Copy word for word the lines from the start of the records through the line that contains "let '(BytesRequest user_ptr", both included.

[Stored items]
- - - - - - -
(* ===== verification/BpfExit.v ===== *)
(** bpf(2) on exit.

    Models [bpf/syscall_bpf_exit_direct_event_v2.h] and the headers it includes:
    what each command returned through the pointers of its attribute, read when
    the call is over. *)
From stdpp Require Import base list gmap numbers.
From S2P Require Import Prelude Syscalls Abi Kernel Consumer Stats Tlv Emit Decoder EventCore Payload Structs FdPath Paths Misc Captures Slots Bpf.

Abbreviation BPF_DIRECT_OBJ_GET_INFO_BY_FD := 15 (only parsing).
Abbreviation BPF_DIRECT_OBJ_INFO_MAX := 512 (only parsing).
Abbreviation ENOENT := 2 (only parsing).

(** [struct bpf_exit_bytes_request] has the members of the entry half's request. *)
Abbreviation bpf_exit_bytes_request := bpf_nested_bytes_capture_request (only parsing).
Abbreviation exit_request user_ptr user_len max_len arg_index :=
  (BytesRequest user_ptr user_len max_len BPF_DIRECT_BYTES_BUCKET_512 arg_index) (only parsing).

Section BpfExit.
Context {K : Kernel} {A : Arch}.

(** The bytes behind a pointer; no section when they cannot be read. *)
Definition capture_bpf_exit_bytes_tlv_direct (request : bpf_exit_bytes_request) (event_flags : Z)
    (ptr : dynptr) (payload_offset : Z) : prog (Z * Z) :=
  let '(BytesRequest user_ptr user_len max_len storage_len arg_index) := request in
  if (user_ptr =? 0) || (user_len =? 0) || (max_len =? 0) || (BPF_DIRECT_OBJ_INFO_MAX <? max_len) ||
     (storage_len <? max_len) || negb (storage_len =? BPF_DIRECT_BYTES_BUCKET_512) then ret (0, event_flags)
  else
    let requested_len := user_len in
    let user_len := payload_tlv_clamp_u32 requested_len in
    let* payload_data := bpf_dynptr_data ptr (payload_offset + PAYLOAD_TLV_HEADER_SIZE) BPF_DIRECT_OBJ_INFO_MAX in
    match payload_data with
    | None => record_ringbuf_copy_fail ;;; ret (0, event_flags)
    | Some payload_data =>
        let copied_len := payload_tlv_copy_len requested_len max_len in
        let copied_len := if BPF_DIRECT_OBJ_INFO_MAX <? copied_len then BPF_DIRECT_OBJ_INFO_MAX else copied_len in
        let* err := read_user_into payload_data copied_len user_ptr in
        if err <? 0 then ret (0, event_flags)
        else
          let* event_flags := note_short_copy copied_len 0 user_len event_flags in
          let* size := finish_section ptr payload_offset
            (TlvHeader PAYLOAD_TLV_KIND_BYTES arg_index PAYLOAD_TLV_FLAG_DIRECTION_OUT user_len copied_len 0 user_ptr) in
          ret (size, event_flags)
    end.

(** The exit record of one request; [false]: nothing was emitted. *)
Definition emit_bpf_exit_bytes_event_v2_direct (p : pending_syscall) (ret_value duration : Z)
    (request : bpf_exit_bytes_request) : prog bool :=
  let max_len := rq_max_len request in
  if (max_len =? 0) || (BPF_DIRECT_OBJ_INFO_MAX <? max_len) || (rq_storage_len request <? max_len) ||
     negb (rq_storage_len request =? BPF_DIRECT_BYTES_BUCKET_512) then ret false
  else
    exit_flags_emit (PAYLOAD_TLV_HEADER_SIZE + BPF_DIRECT_OBJ_INFO_MAX) p ret_value duration
      (capture_bpf_exit_bytes_tlv_direct request 0) ;;;
    ret true.

(** The record of what [read] finds; [false] when it finds nothing. *)
Definition emit_bpf_found {X} (read : prog (option X)) (emit : X -> prog bool) : prog bool :=
  let* found := read in
  match found with None => ret false | Some x => emit x end.

(** The same for one request. *)
Definition emit_bpf_request (read : prog (option bpf_exit_bytes_request)) (p : pending_syscall)
    (ret_value duration : Z) : prog bool :=
  emit_bpf_found read (emit_bpf_exit_bytes_event_v2_direct p ret_value duration).

(** Several requests, one behind the other. *)
Fixpoint capture_bpf_exit_all (requests : list bpf_exit_bytes_request) : Z -> dynptr -> Z -> prog (Z * Z) :=
  match requests with
  | [] => no_capture
  | r :: rest => flags_both (capture_bpf_exit_bytes_tlv_direct r) (capture_bpf_exit_all rest)
  end.

(** ** Objects, logs and streams *)

Definition read_bpf_obj_info (attr_ptr attr_size : Z) : prog (option bpf_exit_bytes_request) :=
  let? info_len := bpf_attr_read_u32_direct attr_ptr attr_size 4 in
  let? info_ptr := bpf_attr_read_u64_direct attr_ptr attr_size 8 in
  ret (if (info_ptr =? 0) || (info_len =? 0) then None
       else Some (exit_request info_ptr info_len BPF_DIRECT_OBJ_INFO_MAX 113)).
- - - - - - -
▶ [Completed exercise]
(* ===== verification/BpfExit.v ===== *)
(** bpf(2) on exit.

    Models [bpf/syscall_bpf_exit_direct_event_v2.h] and the headers it includes:
    what each command returned through the pointers of its attribute, read when
    the call is over. *)
From stdpp Require Import base list gmap numbers.
From S2P Require Import Prelude Syscalls Abi Kernel Consumer Stats Tlv Emit Decoder EventCore Payload Structs FdPath Paths Misc Captures Slots Bpf.

Abbreviation BPF_DIRECT_OBJ_GET_INFO_BY_FD := 15 (only parsing).
Abbreviation BPF_DIRECT_OBJ_INFO_MAX := 512 (only parsing).
Abbreviation ENOENT := 2 (only parsing).

(** [struct bpf_exit_bytes_request] has the members of the entry half's request. *)
Abbreviation bpf_exit_bytes_request := bpf_nested_bytes_capture_request (only parsing).
Abbreviation exit_request user_ptr user_len max_len arg_index :=
  (BytesRequest user_ptr user_len max_len BPF_DIRECT_BYTES_BUCKET_512 arg_index) (only parsing).

Section BpfExit.
Context {K : Kernel} {A : Arch}.

(** The bytes behind a pointer; no section when they cannot be read. *)
Definition capture_bpf_exit_bytes_tlv_direct (request : bpf_exit_bytes_request) (event_flags : Z)
    (ptr : dynptr) (payload_offset : Z) : prog (Z * Z) :=
  let '(BytesRequest user_ptr user_len max_len storage_len arg_index) := request in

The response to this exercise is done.